(** * cesium-terrain-builder: tile store, serializer gate, compressor loop,
      iteration coordinator and driver

    A shallow embedding of
    - [src/MBTiler.cpp] / [src/MBTiler.hpp]            (module [MBTiler]),
    - [CTBMBTilesTileSerializer.cpp]                   (module [Serializer]),
    - [CTBZOutputStream.cpp]                           (module [ZStream]),
    - [tools/ctb-tile.cpp]                             (modules [Coordinator], [Driver]),
    followed by the properties established about them.

    SQLite and zlib are outside the code: what [sqlite3_step] answers is an
    argument of the functions that call it, and the zlib entry points are
    the operations of a class [Zlib]. Threads meet only inside critical
    sections, so a concurrent run is the sequence of its critical sections. *)

From Stdlib Require Import ZArith Lia List Bool Strings.Byte Strings.Ascii.
From stdpp Require Import base gmap sets list strings pretty.

Local Open Scope Z_scope.

(** ** Machine integers

    C++ fixed-width integers are integers of [Z] together with the conversion
    that brings a value into the range of its type. *)

Module MachInt.

(** Conversion to an unsigned type of [w] bits. *)
Definition to_unsigned (w z : Z) : Z := z mod 2 ^ w.

(** Conversion to a signed (two's complement) type of [w] bits. *)
Definition to_signed (w z : Z) : Z := (z + 2 ^ (w - 1)) mod 2 ^ w - 2 ^ (w - 1).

================================

Work required = From the entries above, return each line with the word "integers" in it.

Response area =
(** ** Machine integers
    C++ fixed-width integers are integers of [Z] together with the conversion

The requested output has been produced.